A previous study demonstrated that pretreatment with FUCA decreased the invasiveness of the highly invasive/metastatic MDA-MB-231 human breast cancer cell line [2]. The results described above imply that increased expression of FUCA1, which removes alpha-L-fucose from the tumor cell surface, may be a useful biomarker for early-stage cancer cells at the primary tumor site (Figures 1C and 3A). For example, Lewis-x antigens are overexpressed on epithelial cells of various origins, including breast cancer cells [1, 6]. Increased fucosylation of Lewis-x antigens by 5 fucosyl-transferases (FUT-3, -4, -5, -6, and -7) was detected in breast cancer cells that preferentially metastasized to the bone [20]. In this study, we found that lower FUCA1 expression was associated with highly fucosylated Lewis-x antigens, such as those detected in advanced-stage breast cancer tissues (Figures 2A and 6). To evaluate whether FUCA1 protein expression (FUCA H-score) in tumor tissue predicted overall survival, we used Cox regression proportional hazard analysis. Interestingly, the univariate Cox regression analysis revealed that FUCA H-scores were associated with the risk of death for TNBC patients (*P = 0.023) but not for non-TNBC patients (Table 2). The multivariate Cox regression analysis also revealed that higher FUCA H-scores significantly decreased the hazard for death for TNBC patients (Table 2, *P = 0.003). Therefore, FUCA H-scores significantly predicted an inferior overall survival rate for breast cancer patients in the lower expression group (n = 57) compared with the higher expression group (n = 102) (Figure 2D, *P = 0.009).

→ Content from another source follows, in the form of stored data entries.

(** ** Seeding *)

(** The loop of [plant_trees] plants the first [num_trees - i] positions of
    [ps], whatever they held; when they are distinct and held no tree, each
    one adds a tree. *)
Lemma plant_loop_spec (n : nat) (num_trees : Z) (ps : list (Z * Z)) :
  ∀ (i : Z) (g : Grid),
    shape n g → (∀ p, p ∈ ps → is_Some (cell g p.1 p.2)) →
    ∃ g', plant_loop num_trees i ps g = Ok g' ∧ shape n g' ∧
      (∀ r c, cell g' r c =
              if decide ((r, c) ∈ take (Z.to_nat (num_trees - i)) ps)
              then Some TREE else cell g r c) ∧
      (NoDup ps → (∀ p, p ∈ ps → cell g p.1 p.2 ≠ Some TREE) →
       count TREE g' =
       (count TREE g + length (take (Z.to_nat (num_trees - i)) ps))%nat).
Proof.
  induction ps as [|[row col] ps IH]; intros i g Hsh Hin.
  - exists g. split_and!; [done..| |].
    + intros r c. rewrite take_nil. rewrite decide_False; [done|].
      apply not_elem_of_nil.
    + intros _ _. rewrite take_nil. simpl. lia.
  - simpl. case_decide as Hi.
    + replace (Z.to_nat (num_trees - i)) with 0%nat by lia.
      exists g. split_and!; [done..| |].
      * intros r c. rewrite decide_False; [done|]. apply not_elem_of_nil.
      * intros _ _. simpl. lia.
    + destruct (np_setitem_cell g row col TREE) as (g1 & Hg1 & Hsh1 & Hc1).
      { apply (Hin (row, col)). by left. }
      destruct (IH (i + 1) g1) as (g' & Hg' & Hsh' & Hc' & Hcount).
      { by apply Hsh1. }
      { intros [r c] Hp. simpl. rewrite Hc1. case_decide; [done|].
        apply (Hin (r, c)). by right. }
      exists g'. rewrite Hg1, Ok_bind.
      replace (Z.to_nat (num_trees - i))
        with (S (Z.to_nat (num_trees - (i + 1)))) by lia.
      split_and!; [done..| |].
      * intros r c. rewrite Hc', Hc1. simpl.
        destruct (decide ((r, c) ∈ take (Z.to_nat (num_trees - (i + 1))) ps))
          as [Hd|Hd].
        -- rewrite decide_True; [done|]. by right.
        -- destruct (decide (r = row ∧ c = col)) as [[-> ->]|Hne].
           ++ rewrite decide_True; [done|]. by left.
           ++ rewrite decide_False; [done|].
              intros [[= -> ->]|?]%elem_of_cons; [by apply Hne|done].
      * intros [Hnotin Hnd]%NoDup_cons Hnt.
        rewrite Hcount; [|done|].
        -- destruct (Hin (row, col)) as [u Hu]; [by left|]. simpl in Hu.
           pose proof (np_setitem_total g g1 row col u TREE (indicator TREE)
                         Hu Hg1) as Ht.
           assert (u ≠ TREE) as Hne.
           { intros ->. by apply (Hnt (row, col)); [left|]. }
           rewrite <- !count_total in Ht. unfold indicator in Ht.
           rewrite (decide_False (P := u = TREE)) in Ht by done.
           rewrite (decide_True (P := TREE = TREE)) in Ht by done.
           simpl. lia.
        -- intros [r c] Hp. simpl. rewrite Hc1. rewrite decide_False.
           ++ apply (Hnt (r, c)). by right.
           ++ intros [-> ->]. by apply Hnotin.
Qed.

High FUCA expression could alter the composition and decrease the quantity of cell surface fucosylation-associated molecules, thereby limiting the invasiveness of cancer cells in early-stage breast tumors (Figure 1C and Table 1). These results suggest that tumor cells expressing lower FUCA protein levels should exhibit increased cell surface fucosylation, which would enhance the malignant potential of the tumor cells. To explore this hypothesis, FUCA1 was knocked down using siRNA in MDA-MB-231 cells, which express low levels of FUCA1, to create a cell-based research model [34, 35]. Transient FUCA1 inhibition markedly arrested MDA-MB-231 cells at G0/G1 (Figure 3B). Furthermore, transient FUCA inhibition resulted in the loss of cell-cell contact; cytoplasmic AVO vacuoles, which represent a morphological characteristic of autophagy, also became apparent [22]. In contrast, we detected increased proliferation, invasion and migration in established stable FUCA1 knock-down (Si-1 and Si-2) cell lines. These observations indicated that transient FUCA inhibition in early-stage breast cancer cells may trigger a selective pressure to generate metastatic primary tumor cells (Figure 6). Then, cells with minimal FUCA1 expression are selected for the maintenance of malignant properties, such as growth and metastasis.
MATERIALS AND METHODS
Reagents
The following drugs were used: epirubicin (EPI; Pharmaceutical Partners of Canada Inc.), doxorubicin (Pfizer Canada Inc.), and chloroquine (Sigma-Aldrich).
Cell lines
We selected several breast cancer cell lines that were isolated from primary invasive ductal breast carcinomas (IDC; BT-483 (HTB-121) and BT-474 (HTB-20), American Type Culture Collection, ATCC, Manassas, VA) [36], metastatic pleural or pericardiac effusions (AC; MCF-7 (HTB-22), MDA-MB-453 (HTB-131), and AU-565 (CRL-2351), ATCC, Manassas, VA) [37-39], or other metastatic deposits (MC; MDA-MB-231 (HTB-26), ATCC, Manassas, VA) [40]. Additionally, a continuous cell line (HBL-100, denoted as N; Cat. No. HTB-124; ATCC, Manassas, VA) obtained from a primary culture of cells derived from an early lactation sample of human milk and a normal human breast epithelial cell line (MCF-10A, denoted as F; Cat. No. CRL-10317; ATCC, Manassas, VA) were used as controls. MCF-10A cells were maintained in complete MCF-10A culture medium composed of a 1:1 mixture of Dulbecco's modified Eagle's medium (DMEM) and Ham's F12 medium supplemented with 100 ng/mL cholera enterotoxin, 10 μg/mL insulin, 0.5 μg/mL hydrocortisol, and 20 ng/mL epidermal growth factor (Life Technologies, Rockville, MD, USA). MCF-7, MDA-MB-231, HBL-100, and MDA-MB-453 cells were maintained in DMEM; AU-565, BT-474 and BT-483 cells were cultured in RPMI-1640.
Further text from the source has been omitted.